As an adult, and thirty more years on in a world which itself is thirty more years on, a few things don't hit the mark for me. Act one, scene one of Native Son plays as an allegory in which Bigger kills a rat in his family's tenement room. But here Richard Wright has drawn a rat that seemingly would rather die on its feet than live on its knees. This doesn't ring true of my own experience with rats, who usually just want to get away (not cop a defiant attitude). So the start of the book itself comes across as too heavy handed. I feel corroborated when I read in Richard Wright's own introduction to my paperback: "If a scene seemed improbable to me, I'd not tear it up, but ask myself: 'Does it reveal enough of what I feel to stand in spite of its unreality?' If I felt it did, it stood."
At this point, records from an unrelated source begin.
(* ===== verification/Atomic.v ===== *)
(** Acceptance is atomic: an accepted modification is one read-modify-write of
    its session's record, an accepted deletion removes the record it read, and
    an accepted establishment stores the session its request describes,
    whatever other pods, crashes, lost connections and expiries do meanwhile. *)
From S2P Require Import Prelude Seid Dpdk Heap Redis Scripts World DbScript SessStore RetransCache IdAlloc.
From S2P Require Import DispatchQ NodeState Flow Sweeper Pod Server Preserve Pools SessCas SessHistory Own OwnPod Boot Safety.
From S2P Require Import Protocol Progress Procedures ProtocolRefine Commands Registers Records Payload Contents.
From S2P Require Import Cluster ClusterInv Versions Effects.

Section atomic.
Context {DP : Dpdk} {PP : PfcpPort} {R : Redis} {L : Lua} {SS : ScriptSha}.

(** ** What a request knows *)

Section diary.
Variables (i : nat) (t : Z) (cl0 : cluster) (req : pfcp_msg) (part seid : Z).
Abbreviation key := (make_key part seid).
Abbreviation home := (v_port_db_shard_of key).

(** At [cla] a shard serves a read of the session by pod [i] and finds [r0]. *)
Definition reads_at (j : nat) (cla : cluster) (r0 : sess_rec) : Prop :=
  (∃ nd c, running cla i nd ∧ queue_of nd !! j = Some c ∧ dc_argv c = op_argv key OpRead) ∧
  record_of part seid home cla (Some r0).

(** This happened among the steps [ls]. *)
Definition fetched (ls : list cl_label) (r0 : sess_rec) : Prop :=
  ∃ pre j post cla, ls = pre ++ ClServe i j :: post ∧ cl_run pre cl0 = Some cla ∧ reads_at j cla r0.

Lemma fetched_more ls ls' r0 : fetched ls r0 → fetched (ls ++ ls') r0.
Proof. intros (pre&j&post&cla&->&H). exists pre, j, (post ++ ls'), cla. split; [by rewrite <- app_assoc|done]. Qed.

(** A record on its way to the request was fetched. *)
Definition answered (ls : list cl_label) (c : db_cmd) (slot : option v_db_reply) : Prop :=
  ∀ rcb x rep, slot = Some rep → cb_conts (dc_cb c) = [(RRead rcb x, t)] → session_found (Some rep) = Some true →
    ∃ r0, fetched ls r0 ∧ read_data (Some rep) = sr_data r0 ∧ reply_ver (RRead rcb x) (Some rep) = sr_ver r0.

(** What the memory of the request holds at each stage. *)
Definition stage_fact (ls : list cl_label) (w : world) (r : role) (x : v_txn) : Prop :=
  match r with
  | RRead fp_mod_read_cb _ => blank t w
  | RCas fp_cas_write_cb _ => building t req w
  | RCas fp_mod_cas_cb v => ∃ r0, fetched ls r0 ∧ sr_ver r0 = v ∧ writing t (modified req (stored_ctx (sr_data r0))) w
  | RCas fp_del_delete_cb v => ∃ r0, fetched ls r0 ∧ sr_ver r0 = v
  | RVdp fp_del_vdp_cb => ∃ r0, fetched ls r0 ∧ sr_ver r0 = t_db_ver x
  | _ => True
  end.

Record diary (ls : list cl_label) (nd : node) : Prop := {
  dy_req : req_of (nd_world nd) t = Some req;
  dy_slots : Forall2 (answered ls) (queue_of nd) (nd_slots nd);
  dy_role r s k x : procs (nd_world nd) !! t = Some (r, s, k) → txn_at (nd_world nd) t = Some x → stage_fact ls (nd_world nd) r x;
}.

Lemma fact_more ls ls' w r x : stage_fact ls w r x → stage_fact (ls ++ ls') w r x.
Proof.
  pose proof (λ r0, fetched_more ls ls' r0) as Hm.
  destruct r as [|[]|[]| |[]|]; cbn [stage_fact]; try done; intros (r0&?&?); exists r0; auto.
Qed.

Lemma diary_more ls ls' nd : diary ls nd → diary (ls ++ ls') nd.
Proof.
  intros [H1 H2 H3]. split; [done| |intros; by eapply fact_more, H3]. eapply Forall2_impl; [exact H2|].
  intros c slot Ha rcb x rep Hs Hc Hf. destruct (Ha rcb x rep Hs Hc Hf) as (r0&?&?). exists r0. split; [by apply fetched_more|done].
Qed.

(** *** The step that moves the request on *)

(** The transaction lives, so its write is in flight. *)
Lemma live_writing v w x : txn_at w t = Some x → writing t v w → ∃ B, blob_of v = Some B ∧ written t B w.
Proof. intros Hx [Hd|H]; [unfold dead in Hd; congruence|done]. Qed.

Lemma live_sent B w x : txn_at w t = Some x → sent_or_dead t B w → written t B w.
Proof. intros Hx [Hd|H]; [unfold dead in Hd; congruence|done]. Qed.

Lemma live_building w x : txn_at w t = Some x → building t req w →
  ∃ teid B, blob_of (built req (t_seid x) teid) = Some B ∧ written t B w.
Proof.
  intros Hx [Hd|(y&teid&B&Hy&H)]; [unfold dead in Hd; congruence|]. assert (y = x) as -> by congruence. by exists teid, B.
Qed.

(** A completed read that found its session was fetched. *)
Lemma completed_read ls e nd rcb x s k reply :
  node_ok nd → nd_running nd = true → delivers e nd → diary ls nd →
  completion_of e (nd_world nd) = Some (t, CReply reply) → procs (nd_world nd) !! t = Some (RRead rcb x, s, k) →
  session_found reply = Some true →
  ∃ r0, fetched ls r0 ∧ read_data reply = sr_data r0 ∧ reply_ver (RRead rcb x) reply = sr_ver r0.
Proof.
  intros Hn Hrun Hd Hdy Hc Hp Hf. pose proof (nk_phase _ Hn) as Hw. rewrite Hrun in Hw. pose proof (proj1 (pod_reachable_inv _ Hw)) as HO.
  destruct (completion_source _ _ _ _ HO Hc) as (r'&s'&Hp'&j&cmd&->&Hj&Hcmd&_). rewrite Hp in Hp'. injection Hp' as <- _ _.
  destruct reply as [rep|]; [|done]. specialize (Hd j rep eq_refl).
  by eapply (Forall2_lookup_lr _ _ _ _ _ _ (dy_slots _ _ Hdy) Hj Hd).
Qed.

(** The version a suspended procedure carries is that of its transaction. *)
Lemma role_version w r s k x : Own no_amb None [] [] w → procs w !! t = Some (r, s, k) → txn_at w t = Some x → role_ver r x.
Proof.
  intros HO Hp Hx. apply procs_lookup in Hp as [Hin%wait_role _]; [|done]. destruct (o_role _ _ _ _ _ HO _ _ Hin) as (y&Hy&(_&_&Hv&_)).
  unfold txn_at in Hx. by simplify_eq.
Qed.

Section own_step.
Variables (ls : list cl_label) (e : event) (nd : node) (w' : world) (c : completion) (r : role) (s : nat) (k : Z) (x x' : v_txn).
Abbreviation w := (nd_world nd).
Hypothesis Hn : node_ok nd.
Hypothesis Hrun : nd_running nd = true.
Hypothesis He : is_timeout e = false.
Hypothesis Hd : delivers e nd.
Hypothesis E : pod_step e w = Some (tt, w').
Hypothesis Hdy : diary ls nd.
Hypothesis Hc : completion_of e w = Some (t, c).
Hypothesis Hp : procs w !! t = Some (r, s, k).
Hypothesis Hx : txn_at w t = Some x.
Hypothesis Hx' : txn_at w' t = Some x'.
Variables (r' : role) (s' : nat) (k' : Z).
Hypothesis Hs : wait_step r s k c (Wait r' s' k').
Hypothesis Hp' : procs w' !! t = Some (r', s', k').

Lemma own_pod : pod_reachable w.
Proof using Hn Hrun. pose proof (nk_phase _ Hn) as Hw. by rewrite Hrun in Hw. Qed.

Lemma own_before : Own no_amb None [] [] w.
Proof using Hn Hrun. by apply pod_reachable_inv, own_pod. Qed.

Lemma own_after : Own no_amb None [] [] w'.
Proof using Hn Hrun He E. by eapply pod_reachable_inv, reachable_step; [apply own_pod|..]. Qed.

(** What the event does to the transaction's session and version. *)
Lemma own_touch : (keeps_ident r = true → ident x' = ident x) ∧
  (∀ cb y reply, r = RRead cb y → c = CReply reply → t_db_ver x' = reply_ver r reply) ∧
  (∀ res, c = CVdp res → t_db_ver x' = t_db_ver x).
Proof using Hn Hrun He E Hc Hp Hx Hx'.
  pose proof (event_touches e w w' He own_before E) as Ht. rewrite Hc in Ht. destruct Ht as (r1&s1&Hin&Ht&Hexp&Hvdp).
  assert (procs w !! t = Some (r1, s1, retry_of w t)) as H1 by by apply procs_lookup; [apply own_before|].
  rewrite Hp in H1. injection H1 as <- _ _.
  assert (∀ keep V, touches t keep V w w' →
    (keep = true → ident x' = ident x) ∧ (t_db_ver x' = t_db_ver x ∨ t_db_ver x' = V)) as Hsame.
  { intros keep V H. destruct (H t x' Hx') as (y&Hy&Hs1). rewrite decide_True in Hs1 by done. by assert (y = x) as -> by congruence. }
  split; [by intros Hk; destruct (Hsame _ _ Ht) as [Hi _]; apply Hi|]. split.
  - intros cb y reply Hr1 Hc1. by apply (Hexp cb y reply).
  - intros res Hc1. by destruct (Hsame true (t_db_ver x) (Hvdp res _ Hc1)) as [_ [?|?]].
Qed.

(** *** The step of each role *)

Lemma step_establish v : r' = RCas fp_cas_write_cb v → building t req w'.
Proof using All.
  pose proof own_before as HO. pose proof own_touch as (Hi&Hexp&Hvdp). intros ->.
  destruct (write_from _ _ _ _ _ _ _ _ ltac:(by left) Hs) as [[_ ->]|[([=]&_)|(->&reply&->&_)]].
  - destruct (completion_source _ _ _ _ HO Hc) as (r1&s1&Hp1&Hsrc). rewrite Hp in Hp1. injection Hp1 as <- _ _.
    destruct c as [reply|res]; [|by destruct Hsrc as (?&?&_)]. eapply event_builds; try done. apply Hdy.
  - destruct (live_building w x Hx (dy_role _ _ Hdy _ _ _ _ Hp Hx)) as (teid&B&HB&Hw).
    right. exists x', teid, B. split; [done|]. specialize (Hi eq_refl). injection Hi as _ ->.
    split; [done|]. eapply (live_sent B w' x'); [done|]. by eapply event_carries; [..|exact Hs|]; try done; left.
Qed.

Lemma step_modify v : r' = RCas fp_mod_cas_cb v →
  ∃ r0, fetched ls r0 ∧ sr_ver r0 = v ∧ writing t (modified req (stored_ctx (sr_data r0))) w'.
Proof using All.
  pose proof own_before as HO. pose proof own_touch as (Hi&Hexp&Hvdp).
  pose proof (role_version w' _ _ _ _ own_after Hp' Hx') as Hv. intros ->. cbn in Hv.
  destruct (write_from _ _ _ _ _ _ _ _ ltac:(by right) Hs) as [[[=] _]|[(_&y&reply&->&->&Hf)|(->&reply&->&_)]].
  - destruct (completed_read ls e nd _ _ _ _ _ Hn Hrun Hd Hdy Hc Hp Hf) as (r0&Hr0&Hdata&Hver).
    exists r0. split; [done|]. split; [by rewrite <- Hver, Hv; symmetry; eapply Hexp|].
    rewrite <- Hdata. eapply event_modifies; try done; [exact (dy_role _ _ Hdy _ _ _ _ Hp Hx)|apply Hdy].
  - destruct (dy_role _ _ Hdy _ _ _ _ Hp Hx) as (r0&Hr0&Hver&Hw). exists r0. split; [done|]. split; [done|].
    destruct (live_writing _ w x Hx Hw) as (B&HB&HwB). right. exists B. split; [done|]. eapply (live_sent B w' x'); [done|].
    by eapply event_carries; [..|exact Hs|]; try done; right.
Qed.

Lemma step_del_vdp : r' = RVdp fp_del_vdp_cb → ∃ r0, fetched ls r0 ∧ sr_ver r0 = t_db_ver x'.
Proof using All.
  pose proof own_before as HO. pose proof own_touch as (Hi&Hexp&Hvdp). intros ->. destruct (del_vdp_from _ _ _ _ _ _ Hs) as [[-> Hns]|(y&reply&->&->&Hf)].
  - exfalso. destruct (completion_source _ _ _ _ HO Hc) as (r1&s1&Hp1&Hsrc). rewrite Hp in Hp1. injection Hp1 as <- <- _.
    destruct c as [reply|res]; [|by destruct Hsrc as (?&_&?)]. destruct Hsrc as (j&cmd&_&_&Hcmd&_).
    apply (cb_conts_no_vdp _ _ _ Hcmd).
  - destruct (completed_read ls e nd _ _ _ _ _ Hn Hrun Hd Hdy Hc Hp Hf) as (r0&Hr0&_&Hver). exists r0. split; [done|].
    rewrite <- Hver. symmetry. by eapply Hexp.
Qed.

Lemma step_del_delete v : r' = RCas fp_del_delete_cb v → ∃ r0, fetched ls r0 ∧ sr_ver r0 = v.
Proof using All.
  pose proof own_touch as (Hi&Hexp&Hvdp). pose proof (role_version w' _ _ _ _ own_after Hp' Hx') as Hv. intros ->. cbn in Hv.
  destruct (del_write_from _ _ _ _ _ _ _ Hs) as [->|[-> [res ->]]]; [exact (dy_role _ _ Hdy _ _ _ _ Hp Hx)|].
  destruct (dy_role _ _ Hdy _ _ _ _ Hp Hx) as (r0&Hr0&Hver). exists r0. split; [done|]. rewrite Hver, Hv. symmetry. by eapply Hvdp.
Qed.

Lemma own_fact : stage_fact ls w' r' x'.
Proof using All.
  pose proof step_establish as H1. pose proof step_modify as H2. pose proof step_del_vdp as H3. pose proof step_del_delete as H4.
  destruct r' as [|[]|[]| |[]|]; cbn [stage_fact]; try done; [|by eapply H1|by eapply H2|by eapply H4|by apply H3].
  eapply event_blank; try done. apply own_before.
Qed.

End own_step.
Along the same lines as animals, whites played as something of caricatures to me—which is probably also accounted for by the author's selfadmitted adherence to feeling tone as guiding principle. I thought it unusual that every single white character held a polarized view of race. In these pages you can only find the ultraliberal and the staunch conservative depicted. Far more the former than the latter, but no one in between, and certainly not a single character whose feelings shift organically with the facts of the plot. There are also strata of hierarchy in this book. You've got white people of varying class, with rich white, working class white, and service white all portrayed here. Each white person in the story—in their own way—all demean black men, who all demean black women, and then the lowest of the low are animals. It's interesting then that just as the main character (black) upsets the 'natural' order of this world, it is a cat (animal) that plays a role in betraying him! For that scene alone, though there are many others, you should feel the tug to read this book.